[Saved data entries]

*** Begin section ***

End DocstoreSearch.

(** ** Dropping the summary of a knowledge base *)
Section DropSummary.
Import ThreadSafeObject CachePool Machine Faiss KBSummary.
Context {E WE : Type}.
Variable EmbeddingsFunAdapter : string -> E.
Variable list_online_embed_models : list string.
Variable EMBEDDING_MODEL : string.
Variable embedding_device : string.
Variable get_model_path : string -> string.
Variable CHUNK_SIZE : Z.
Variable OpenAIEmbeddings : string -> string -> Z -> WE -> WE * (E + exn).
Variable HuggingFaceBgeEmbeddings : string -> string -> string -> WE -> WE * (E + exn).
Variable HuggingFaceEmbeddings : string -> string -> WE -> WE * (E + exn).
Variable set_query_instruction : string -> E -> E.
Variable get_vs_path : string -> string -> string.
Variable embed_documents : E -> list string -> option exn.
Variable uuid4 : nat -> string.
Variable KB_ROOT_PATH : string.








End DropSummary.

(** ** Mutual exclusion under the pool lock *)
Section PoolLock.
Import ThreadSafeObject CachePool Machine.
Context {K P A W : Type} `{EqDecision K}.
Variable kind : pool_kind.
Variable ctor : nat -> K -> A -> W -> W * outcome P.

Implicit Types (g : shared (K:=K) (P:=P) (W:=W)) (c : pc (P:=P)).
Implicit Types (s : state (K:=K) (P:=P) (A:=A) (W:=W)).

(** What one statement does to the pool lock: it takes it
    ([self.atomic.acquire()]), or it leaves the part of the program that runs
    under the lock, or it keeps the lock as it is and stays on its side. *)
Lemma lstep_pool_lock i key a c g c' g' :
  lstep kind ctor i key a c g = Some (c', g') ->
  (c = P_atomic_acquire /\ c' = P_get /\
   RLock.acquire i (atomic (pool g)) = Some (atomic (pool g'))) \/
  (OneKey.holder c = true /\ OneKey.holder c' = false /\ c' <> P_atomic_acquire /\
   (RLock.release i (atomic (pool g)) = Some (atomic (pool g')) \/
    atomic (pool g') = atomic (pool g))) \/
  (atomic (pool g') = atomic (pool g) /\ OneKey.holder c' = OneKey.holder c /\
   c <> P_atomic_acquire /\ c' <> P_atomic_acquire).
Proof.
  intros Hl.
  destruct c; simpl in Hl;
    repeat match type of Hl with
           | context [match ?e with _ => _ end] => destruct e eqn:?
           | context [if ?e then _ else _] => destruct e eqn:?
           end; simplify_eq; simpl; rewrite ?set_atomic; eauto 10.
Qed.

Lemma lock_inv_step s s' :
  PoolLock.lock_inv s -> step kind ctor s s' -> PoolLock.lock_inv s'.
Proof.
  intros [Hin Hown] [i Hi]. unfold tstep in Hi.
  destruct (threads s !! i) as [t|] eqn:Ht; [|done].
  destruct (lstep _ _ _ _ _ _ _) as [[c' g']|] eqn:Hl; [|done].
  injection Hi as <-. unfold PoolLock.lock_inv. cbn [sh threads].
  assert (Hlen : i < length (threads s)) by by eapply lookup_lt_Some.
  destruct (lstep_pool_lock _ _ _ _ _ _ _ Hl)
    as [(Hc & -> & Hacq)|[(Hh & Hh' & Hne & Hrel)|(Hat & Hh & Hne & Hne')]].
  - (* the lock is taken *)
    assert (Hfree : atomic (pool (sh s)) = None).
    { destruct (atomic (pool (sh s))) as [[j n]|] eqn:Hat; [|done].
      destruct (Hown j n eq_refl) as [_ (tj & Htj & Hpc)].
      unfold RLock.acquire in Hacq.
      destruct (decide (j = i)) as [->|]; [|done].
      rewrite Ht in Htj. injection Htj as <-. done. }
    rewrite Hfree in Hacq. injection Hacq as Hacq. split.
    + intros j tj Htj Hhj. destruct (decide (j = i)) as [->|Hji]; [by rewrite <- Hacq|].
      rewrite list_lookup_insert_ne in Htj by done.
      specialize (Hin j tj Htj Hhj). congruence.
    + intros j n Hat. rewrite <- Hacq in Hat. injection Hat as <- <-.
      split; [done|]. exists (at_pc P_get t).
      by rewrite list_lookup_insert_eq by done.
  - (* the thread leaves the part under the lock *)
    pose proof (Hin i t Ht Hh) as Hmine.
    split.
    + intros j tj Htj Hhj. destruct (decide (j = i)) as [->|Hji].
      * rewrite list_lookup_insert_eq in Htj by done. injection Htj as <-.
        simpl in Hhj. congruence.
      * rewrite list_lookup_insert_ne in Htj by done.
        specialize (Hin j tj Htj Hhj). congruence.
    + intros j n Hat'. destruct Hrel as [Hrel|Hsame].
      * rewrite Hmine in Hrel. unfold RLock.release in Hrel.
        rewrite decide_True in Hrel by done. congruence.
      * rewrite Hsame in Hat'. destruct (Hown j n Hat') as [-> (tj & Htj & Hpc)].
        split; [done|]. destruct (decide (j = i)) as [->|Hji].
        -- exists (at_pc c' t). by rewrite list_lookup_insert_eq by done.
        -- exists tj. by rewrite list_lookup_insert_ne by done.
  - (* the lock is not touched *)
    split.
    + intros j tj Htj Hhj. rewrite Hat. destruct (decide (j = i)) as [->|Hji].
      * rewrite list_lookup_insert_eq in Htj by done. injection Htj as <-.
        simpl in Hhj. apply (Hin i t Ht). congruence.
      * rewrite list_lookup_insert_ne in Htj by done. by apply (Hin j tj).
    + intros j n Hat'. rewrite Hat in Hat'. destruct (Hown j n Hat') as [-> (tj & Htj & Hpc)].
      split; [done|]. destruct (decide (j = i)) as [->|Hji].
      * exists (at_pc c' t). by rewrite list_lookup_insert_eq by done.
      * exists tj. by rewrite list_lookup_insert_ne by done.
Qed.

Lemma lock_inv_rtc s s' :
  PoolLock.lock_inv s -> rtc (step kind ctor) s s' -> PoolLock.lock_inv s'.
Proof. intros Hs Hr. induction Hr; eauto using lock_inv_step. Qed.

Lemma run_rtc sched s s' : run kind ctor sched s = Some s' -> rtc (step kind ctor) s s'.
Proof.
  revert s. induction sched as [|i sched IH]; intros s; simpl.
  - intros [= <-]. apply rtc_refl.
  - destruct (tstep kind ctor i s) as [s1|] eqn:Hi; [|done].
    intros Hr. eapply rtc_l; [by exists i|by apply IH].
Qed.

(** X17: the pool lock gives mutual exclusion on the look-up-and-insert part
    of a load: for any number of concurrent calls, for any keys and whatever
    the constructors do, a thread between [self.atomic.acquire()] and the
    matching [self.atomic.release()] owns the pool lock, and no two threads
    are there at the same time. *)
Theorem pool_lock_mutual_exclusion s0 s :
  atomic (pool (sh s0)) = None ->
  (forall i t, threads s0 !! i = Some t -> th_pc t = P_atomic_acquire) ->
  rtc (step kind ctor) s0 s ->
  forall i ti, threads s !! i = Some ti -> OneKey.holder (th_pc ti) = true ->
    atomic (pool (sh s)) = Some (i, 1) /\
    forall j tj, threads s !! j = Some tj -> OneKey.holder (th_pc tj) = true -> j = i.
Proof.
  intros Hat Hstart Hr.
  assert (H0 : PoolLock.lock_inv s0).
  { split.
    - intros i t Ht Hh. by rewrite (Hstart i t Ht) in Hh.
    - intros j n Hj. congruence. }
  destruct (lock_inv_rtc _ _ H0 Hr) as [Hin _].
  intros i ti Hti Hhi. split; [by eapply Hin|].
  intros j tj Htj Hhj.
  pose proof (Hin i ti Hti Hhi). pose proof (Hin j tj Htj Hhj). congruence.
Qed.

End PoolLock.

(** ** The further properties at concrete inputs *)

(** X3 at a concrete input. *)
Lemma set_cached_key_keeps_place_witness :
  OrderedDict.get "A" (CachePool._cache Scenes.pool_AB) = Some 0 /\
  CachePool.keys (CachePool.set "A" 7 Scenes.pool_AB)
    = CachePool.keys Scenes.pool_AB /\
  OrderedDict.get "A" (CachePool._cache (CachePool.set "A" 7 Scenes.pool_AB))
    = Some 7.
Proof.
  assert (Hg : OrderedDict.get "A" (CachePool._cache Scenes.pool_AB)
               = Some 0) by reflexivity.
  assert (Hb : (Z.of_nat (length (CachePool._cache Scenes.pool_AB))
                <= CachePool._cache_num Scenes.pool_AB)%Z \/
               (CachePool._cache_num Scenes.pool_AB <= 0)%Z)
    by (left; simpl; lia).
  destruct (set_cached_key_keeps_place "A" 0 7 Scenes.pool_AB Hg Hb)
    as [Hkeys Hget].
  split; [exact Hg|]. split; [exact Hkeys|]. exact (Hget "A").
Defined.

(** X4 at a concrete input. *)
Lemma acquire_then_new_keys_witness :
  OrderedDict.get "A"
    (CachePool._cache
       (foldl (fun q kv => CachePool.set (fst kv) (snd kv) q)
          (snd (CachePool.acquire [Demo.idle "A"; Demo.idle "B"] "A"
                  Scenes.pool_AB))
          [("C", 2)]))
  = Some 0 /\
  OrderedDict.get "A"
    (CachePool._cache
       (foldl (fun q kv => CachePool.set (fst kv) (snd kv) q)
          (snd (CachePool.acquire [Demo.idle "A"; Demo.idle "B"] "A"
                  Scenes.pool_AB))
          [("C", 2); ("D", 3)]))
  = None.
Proof.
  split.
  - apply (acquire_then_new_keys [Demo.idle "A"; Demo.idle "B"] "A" 0
             Scenes.pool_AB [("C", 2)]);
      [reflexivity|simpl; lia|reflexivity|reflexivity| |].
    + apply NoDup_singleton.
    + intros kv [->|Hin%elem_of_nil]%elem_of_cons; [reflexivity|done].
  - apply (acquire_then_new_keys [Demo.idle "A"; Demo.idle "B"] "A" 0
             Scenes.pool_AB [("C", 2); ("D", 3)]);
      [reflexivity|simpl; lia|reflexivity|reflexivity| |].
    + apply NoDup_cons. split; [|apply NoDup_singleton].
      intros [= ]%list_elem_of_singleton.
    + intros kv [->|[->|Hin%elem_of_nil]%elem_of_cons]%elem_of_cons;
        [reflexivity|reflexivity|done].
Defined.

*** End section ***

__Work instructions__: Please return the lines above that run from the line containing "Variable kind : pool_kind." to the line containing "lstep kind ctor", inclusive, exactly and with no other lines.

__Exercise response__:
Variable kind : pool_kind.
Variable ctor : nat -> K -> A -> W -> W * outcome P.

Implicit Types (g : shared (K:=K) (P:=P) (W:=W)) (c : pc (P:=P)).
Implicit Types (s : state (K:=K) (P:=P) (A:=A) (W:=W)).

(** What one statement does to the pool lock: it takes it
    ([self.atomic.acquire()]), or it leaves the part of the program that runs
    under the lock, or it keeps the lock as it is and stays on its side. *)
Lemma lstep_pool_lock i key a c g c' g' :
  lstep kind ctor i key a c g = Some (c', g') ->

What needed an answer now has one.